*** Opening TASK INPUT ***

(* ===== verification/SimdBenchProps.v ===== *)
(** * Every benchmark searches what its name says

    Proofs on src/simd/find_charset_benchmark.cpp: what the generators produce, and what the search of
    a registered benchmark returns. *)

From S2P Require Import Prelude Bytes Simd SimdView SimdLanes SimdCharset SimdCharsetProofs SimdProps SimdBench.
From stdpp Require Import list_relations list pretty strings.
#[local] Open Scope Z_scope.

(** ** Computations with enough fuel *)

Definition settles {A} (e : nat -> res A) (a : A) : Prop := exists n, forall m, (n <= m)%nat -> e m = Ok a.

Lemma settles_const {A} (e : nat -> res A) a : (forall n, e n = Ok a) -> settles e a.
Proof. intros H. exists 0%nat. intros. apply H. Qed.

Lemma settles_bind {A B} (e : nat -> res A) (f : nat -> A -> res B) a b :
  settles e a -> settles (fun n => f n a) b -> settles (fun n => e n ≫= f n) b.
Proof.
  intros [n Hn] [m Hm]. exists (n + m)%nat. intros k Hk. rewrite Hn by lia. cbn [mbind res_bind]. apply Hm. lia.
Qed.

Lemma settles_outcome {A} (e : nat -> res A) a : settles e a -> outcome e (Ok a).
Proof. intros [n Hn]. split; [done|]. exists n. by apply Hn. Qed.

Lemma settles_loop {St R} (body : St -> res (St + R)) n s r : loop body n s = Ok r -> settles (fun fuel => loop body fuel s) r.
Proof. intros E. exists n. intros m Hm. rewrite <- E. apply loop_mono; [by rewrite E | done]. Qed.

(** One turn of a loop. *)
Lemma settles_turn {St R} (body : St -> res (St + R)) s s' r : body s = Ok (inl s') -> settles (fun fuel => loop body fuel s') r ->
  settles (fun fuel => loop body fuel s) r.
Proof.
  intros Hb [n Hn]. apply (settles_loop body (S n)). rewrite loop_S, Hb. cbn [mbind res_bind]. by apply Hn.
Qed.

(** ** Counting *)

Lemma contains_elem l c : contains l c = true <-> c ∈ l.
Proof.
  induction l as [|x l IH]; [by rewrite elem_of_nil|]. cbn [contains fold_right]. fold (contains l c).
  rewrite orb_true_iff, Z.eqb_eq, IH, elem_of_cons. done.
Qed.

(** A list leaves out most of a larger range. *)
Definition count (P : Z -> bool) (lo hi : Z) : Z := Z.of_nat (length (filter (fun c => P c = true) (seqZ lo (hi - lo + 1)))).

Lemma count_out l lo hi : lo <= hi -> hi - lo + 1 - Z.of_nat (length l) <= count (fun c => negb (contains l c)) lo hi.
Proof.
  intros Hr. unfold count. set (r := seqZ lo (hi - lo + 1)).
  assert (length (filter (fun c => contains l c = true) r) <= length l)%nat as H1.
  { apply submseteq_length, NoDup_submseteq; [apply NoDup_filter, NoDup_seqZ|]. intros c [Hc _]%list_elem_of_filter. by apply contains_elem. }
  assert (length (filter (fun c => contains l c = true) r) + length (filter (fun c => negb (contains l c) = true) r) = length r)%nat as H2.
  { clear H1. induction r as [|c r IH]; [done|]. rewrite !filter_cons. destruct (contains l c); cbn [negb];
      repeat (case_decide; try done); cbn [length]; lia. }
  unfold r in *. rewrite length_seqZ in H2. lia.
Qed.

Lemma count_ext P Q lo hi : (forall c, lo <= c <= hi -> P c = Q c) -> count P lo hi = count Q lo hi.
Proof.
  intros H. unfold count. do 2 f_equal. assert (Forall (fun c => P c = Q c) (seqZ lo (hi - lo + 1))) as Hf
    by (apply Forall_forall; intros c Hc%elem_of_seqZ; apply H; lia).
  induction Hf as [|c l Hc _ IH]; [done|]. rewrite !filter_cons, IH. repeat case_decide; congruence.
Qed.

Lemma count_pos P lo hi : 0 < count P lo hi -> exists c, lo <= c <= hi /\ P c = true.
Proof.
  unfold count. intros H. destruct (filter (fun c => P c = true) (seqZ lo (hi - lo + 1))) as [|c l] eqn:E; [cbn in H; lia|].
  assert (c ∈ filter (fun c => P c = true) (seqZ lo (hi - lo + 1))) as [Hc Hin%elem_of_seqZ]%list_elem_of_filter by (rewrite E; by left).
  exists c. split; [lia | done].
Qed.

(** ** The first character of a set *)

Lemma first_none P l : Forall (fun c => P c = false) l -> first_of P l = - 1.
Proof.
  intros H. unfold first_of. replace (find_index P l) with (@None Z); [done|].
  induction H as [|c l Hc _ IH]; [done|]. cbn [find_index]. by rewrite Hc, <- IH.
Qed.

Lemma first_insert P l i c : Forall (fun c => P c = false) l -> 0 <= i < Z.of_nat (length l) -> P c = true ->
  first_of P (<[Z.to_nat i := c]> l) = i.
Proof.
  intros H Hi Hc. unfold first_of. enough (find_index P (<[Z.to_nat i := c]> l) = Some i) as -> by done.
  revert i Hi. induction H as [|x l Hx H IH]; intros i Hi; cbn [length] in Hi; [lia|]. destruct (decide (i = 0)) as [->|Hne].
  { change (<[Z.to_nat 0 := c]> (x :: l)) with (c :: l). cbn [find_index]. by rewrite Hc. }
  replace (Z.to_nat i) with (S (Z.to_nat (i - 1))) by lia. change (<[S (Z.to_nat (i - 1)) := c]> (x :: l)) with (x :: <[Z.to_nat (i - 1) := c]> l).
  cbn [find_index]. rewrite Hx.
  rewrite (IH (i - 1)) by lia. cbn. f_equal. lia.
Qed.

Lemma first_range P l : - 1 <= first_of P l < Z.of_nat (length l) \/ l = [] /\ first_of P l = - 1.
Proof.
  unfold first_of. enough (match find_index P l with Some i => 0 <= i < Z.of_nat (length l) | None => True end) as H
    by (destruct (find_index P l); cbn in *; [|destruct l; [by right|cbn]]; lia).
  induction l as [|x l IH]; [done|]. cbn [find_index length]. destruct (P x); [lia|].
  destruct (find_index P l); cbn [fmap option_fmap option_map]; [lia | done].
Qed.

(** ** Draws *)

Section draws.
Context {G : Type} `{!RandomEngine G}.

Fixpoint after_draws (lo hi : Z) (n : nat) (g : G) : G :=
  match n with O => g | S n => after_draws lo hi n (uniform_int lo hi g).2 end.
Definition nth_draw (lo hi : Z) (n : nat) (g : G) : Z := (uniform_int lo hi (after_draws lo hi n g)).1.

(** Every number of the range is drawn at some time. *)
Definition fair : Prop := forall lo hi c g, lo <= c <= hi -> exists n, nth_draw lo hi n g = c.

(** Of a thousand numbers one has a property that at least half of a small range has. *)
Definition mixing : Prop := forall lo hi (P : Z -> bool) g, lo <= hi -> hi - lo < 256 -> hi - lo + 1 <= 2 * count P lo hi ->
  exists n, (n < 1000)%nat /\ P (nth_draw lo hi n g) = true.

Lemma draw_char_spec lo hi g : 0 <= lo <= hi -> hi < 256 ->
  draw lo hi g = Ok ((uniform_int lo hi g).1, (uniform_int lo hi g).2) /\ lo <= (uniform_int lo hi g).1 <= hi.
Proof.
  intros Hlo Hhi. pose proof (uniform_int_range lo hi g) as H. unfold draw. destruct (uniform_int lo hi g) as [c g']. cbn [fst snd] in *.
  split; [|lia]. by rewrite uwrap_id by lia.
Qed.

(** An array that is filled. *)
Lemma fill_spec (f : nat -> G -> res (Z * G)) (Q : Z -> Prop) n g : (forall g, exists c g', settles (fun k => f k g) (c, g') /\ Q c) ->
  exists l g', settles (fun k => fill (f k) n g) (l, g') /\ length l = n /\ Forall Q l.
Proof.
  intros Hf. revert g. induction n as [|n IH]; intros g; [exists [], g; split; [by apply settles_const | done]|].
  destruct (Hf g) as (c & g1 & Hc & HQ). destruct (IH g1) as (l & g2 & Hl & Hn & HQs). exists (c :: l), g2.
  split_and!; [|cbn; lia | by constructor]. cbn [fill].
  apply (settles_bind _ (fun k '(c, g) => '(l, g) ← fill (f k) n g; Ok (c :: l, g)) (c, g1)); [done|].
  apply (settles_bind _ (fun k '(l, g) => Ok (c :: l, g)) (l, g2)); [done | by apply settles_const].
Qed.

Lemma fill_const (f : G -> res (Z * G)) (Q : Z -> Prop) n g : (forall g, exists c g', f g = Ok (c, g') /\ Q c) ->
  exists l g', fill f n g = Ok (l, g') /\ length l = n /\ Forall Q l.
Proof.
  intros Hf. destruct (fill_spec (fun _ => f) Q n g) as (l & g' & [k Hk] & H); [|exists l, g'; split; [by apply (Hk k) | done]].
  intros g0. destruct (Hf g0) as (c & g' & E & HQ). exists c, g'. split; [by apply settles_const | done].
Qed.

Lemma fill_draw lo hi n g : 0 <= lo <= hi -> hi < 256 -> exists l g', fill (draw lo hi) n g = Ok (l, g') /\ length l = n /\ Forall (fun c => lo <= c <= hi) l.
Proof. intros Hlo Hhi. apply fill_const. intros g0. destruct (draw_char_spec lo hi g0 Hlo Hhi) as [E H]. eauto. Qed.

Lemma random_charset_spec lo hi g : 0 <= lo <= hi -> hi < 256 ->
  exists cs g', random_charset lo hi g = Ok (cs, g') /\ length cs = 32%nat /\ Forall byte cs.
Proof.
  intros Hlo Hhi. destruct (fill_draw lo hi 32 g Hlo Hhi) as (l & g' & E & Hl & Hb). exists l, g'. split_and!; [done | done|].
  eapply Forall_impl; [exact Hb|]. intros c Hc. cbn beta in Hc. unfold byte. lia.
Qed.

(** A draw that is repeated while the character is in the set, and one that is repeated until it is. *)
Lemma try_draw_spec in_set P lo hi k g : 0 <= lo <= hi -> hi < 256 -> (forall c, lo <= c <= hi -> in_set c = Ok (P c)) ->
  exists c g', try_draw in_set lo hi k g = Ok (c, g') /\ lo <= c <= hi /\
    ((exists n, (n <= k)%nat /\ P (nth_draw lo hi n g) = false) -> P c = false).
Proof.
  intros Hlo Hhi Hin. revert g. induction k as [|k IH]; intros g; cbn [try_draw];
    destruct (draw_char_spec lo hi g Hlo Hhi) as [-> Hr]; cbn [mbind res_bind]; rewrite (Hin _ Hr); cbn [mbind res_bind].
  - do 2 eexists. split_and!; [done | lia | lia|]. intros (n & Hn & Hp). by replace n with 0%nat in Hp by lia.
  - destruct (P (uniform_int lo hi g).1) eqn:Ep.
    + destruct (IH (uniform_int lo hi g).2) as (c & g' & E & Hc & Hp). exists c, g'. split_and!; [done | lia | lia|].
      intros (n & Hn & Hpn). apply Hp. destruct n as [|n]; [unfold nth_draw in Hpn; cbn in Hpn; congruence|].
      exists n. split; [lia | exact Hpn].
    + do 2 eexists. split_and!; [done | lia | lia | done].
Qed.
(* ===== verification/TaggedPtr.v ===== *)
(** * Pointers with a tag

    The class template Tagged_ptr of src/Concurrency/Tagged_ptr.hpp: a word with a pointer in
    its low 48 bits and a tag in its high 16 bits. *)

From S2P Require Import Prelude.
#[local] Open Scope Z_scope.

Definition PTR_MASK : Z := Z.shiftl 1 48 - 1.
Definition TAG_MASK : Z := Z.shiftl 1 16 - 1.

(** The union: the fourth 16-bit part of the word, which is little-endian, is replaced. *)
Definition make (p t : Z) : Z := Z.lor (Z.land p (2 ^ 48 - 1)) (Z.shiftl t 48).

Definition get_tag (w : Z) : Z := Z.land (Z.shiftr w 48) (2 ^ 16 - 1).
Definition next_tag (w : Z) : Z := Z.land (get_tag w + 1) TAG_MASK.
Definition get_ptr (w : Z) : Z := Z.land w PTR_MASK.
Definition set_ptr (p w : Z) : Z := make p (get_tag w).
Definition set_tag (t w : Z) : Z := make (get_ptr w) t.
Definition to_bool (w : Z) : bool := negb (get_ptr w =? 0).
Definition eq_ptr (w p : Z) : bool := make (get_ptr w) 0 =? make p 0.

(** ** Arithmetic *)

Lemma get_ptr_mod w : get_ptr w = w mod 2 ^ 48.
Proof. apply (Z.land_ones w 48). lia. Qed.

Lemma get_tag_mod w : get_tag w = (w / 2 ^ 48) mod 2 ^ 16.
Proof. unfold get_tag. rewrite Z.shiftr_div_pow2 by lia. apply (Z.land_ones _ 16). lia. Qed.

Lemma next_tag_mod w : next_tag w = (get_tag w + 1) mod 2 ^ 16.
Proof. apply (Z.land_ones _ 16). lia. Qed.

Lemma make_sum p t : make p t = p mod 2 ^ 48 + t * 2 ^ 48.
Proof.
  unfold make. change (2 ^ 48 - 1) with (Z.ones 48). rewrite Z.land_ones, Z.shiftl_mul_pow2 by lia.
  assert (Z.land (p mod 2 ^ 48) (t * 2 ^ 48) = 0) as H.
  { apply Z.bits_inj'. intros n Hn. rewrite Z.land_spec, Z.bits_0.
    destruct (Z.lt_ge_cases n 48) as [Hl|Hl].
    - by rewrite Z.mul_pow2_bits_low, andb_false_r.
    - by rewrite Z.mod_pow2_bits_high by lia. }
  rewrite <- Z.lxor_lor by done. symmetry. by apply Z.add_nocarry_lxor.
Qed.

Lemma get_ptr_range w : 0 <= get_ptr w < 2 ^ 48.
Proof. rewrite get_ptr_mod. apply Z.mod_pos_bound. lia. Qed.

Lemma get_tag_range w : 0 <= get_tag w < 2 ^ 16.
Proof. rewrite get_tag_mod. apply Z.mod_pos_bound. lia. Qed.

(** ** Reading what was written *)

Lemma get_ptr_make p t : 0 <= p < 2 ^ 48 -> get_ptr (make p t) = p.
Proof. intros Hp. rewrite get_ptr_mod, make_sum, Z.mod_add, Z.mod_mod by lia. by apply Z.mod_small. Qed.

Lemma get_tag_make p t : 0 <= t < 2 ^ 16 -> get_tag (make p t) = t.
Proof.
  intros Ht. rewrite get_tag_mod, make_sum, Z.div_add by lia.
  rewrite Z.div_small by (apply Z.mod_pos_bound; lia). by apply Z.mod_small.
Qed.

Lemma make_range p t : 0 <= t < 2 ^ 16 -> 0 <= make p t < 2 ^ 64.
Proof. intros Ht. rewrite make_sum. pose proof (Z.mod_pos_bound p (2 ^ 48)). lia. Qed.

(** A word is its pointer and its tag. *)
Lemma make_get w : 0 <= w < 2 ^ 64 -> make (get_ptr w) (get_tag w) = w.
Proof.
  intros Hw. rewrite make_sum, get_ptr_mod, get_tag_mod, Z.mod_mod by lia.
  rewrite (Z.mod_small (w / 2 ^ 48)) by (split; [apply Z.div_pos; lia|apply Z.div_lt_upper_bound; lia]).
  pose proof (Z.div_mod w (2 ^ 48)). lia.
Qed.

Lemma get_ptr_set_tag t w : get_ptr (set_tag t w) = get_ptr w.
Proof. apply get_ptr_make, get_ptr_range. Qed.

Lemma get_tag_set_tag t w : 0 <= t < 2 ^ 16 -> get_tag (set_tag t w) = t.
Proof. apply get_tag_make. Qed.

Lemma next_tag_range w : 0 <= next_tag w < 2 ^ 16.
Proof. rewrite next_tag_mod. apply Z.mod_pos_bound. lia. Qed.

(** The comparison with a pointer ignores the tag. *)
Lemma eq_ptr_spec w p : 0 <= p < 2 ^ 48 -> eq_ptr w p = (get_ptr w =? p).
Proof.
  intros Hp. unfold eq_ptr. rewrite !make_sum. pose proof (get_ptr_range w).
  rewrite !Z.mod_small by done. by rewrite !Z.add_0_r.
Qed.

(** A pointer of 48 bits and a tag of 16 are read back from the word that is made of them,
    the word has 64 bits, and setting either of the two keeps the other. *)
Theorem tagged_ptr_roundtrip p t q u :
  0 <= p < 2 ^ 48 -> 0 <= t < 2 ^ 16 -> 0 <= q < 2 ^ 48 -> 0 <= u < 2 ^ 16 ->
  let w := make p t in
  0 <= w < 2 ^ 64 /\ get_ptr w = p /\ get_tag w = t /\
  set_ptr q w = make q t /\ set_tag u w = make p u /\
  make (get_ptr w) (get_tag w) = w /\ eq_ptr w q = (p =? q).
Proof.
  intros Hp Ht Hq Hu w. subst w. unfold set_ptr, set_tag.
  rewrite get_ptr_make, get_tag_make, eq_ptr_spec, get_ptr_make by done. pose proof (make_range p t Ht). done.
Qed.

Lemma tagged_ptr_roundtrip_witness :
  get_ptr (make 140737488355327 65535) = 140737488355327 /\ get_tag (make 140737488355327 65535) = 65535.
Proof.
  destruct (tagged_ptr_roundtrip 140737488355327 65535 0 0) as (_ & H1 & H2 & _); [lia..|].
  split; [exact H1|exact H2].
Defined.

*** Closing TASK INPUT ***

- WORK REQUEST -
Only the lines above starting at the one containing "loop body n" and ending at the one containing "(** ** Counting *)", both included, are to be returned, exactly as they read.

- SOLUTION FOR THIS TASK -
Lemma settles_loop {St R} (body : St -> res (St + R)) n s r : loop body n s = Ok r -> settles (fun fuel => loop body fuel s) r.
Proof. intros E. exists n. intros m Hm. rewrite <- E. apply loop_mono; [by rewrite E | done]. Qed.

(** One turn of a loop. *)
Lemma settles_turn {St R} (body : St -> res (St + R)) s s' r : body s = Ok (inl s') -> settles (fun fuel => loop body fuel s') r ->
  settles (fun fuel => loop body fuel s) r.
Proof.
  intros Hb [n Hn]. apply (settles_loop body (S n)). rewrite loop_S, Hb. cbn [mbind res_bind]. by apply Hn.
Qed.

(** ** Counting *)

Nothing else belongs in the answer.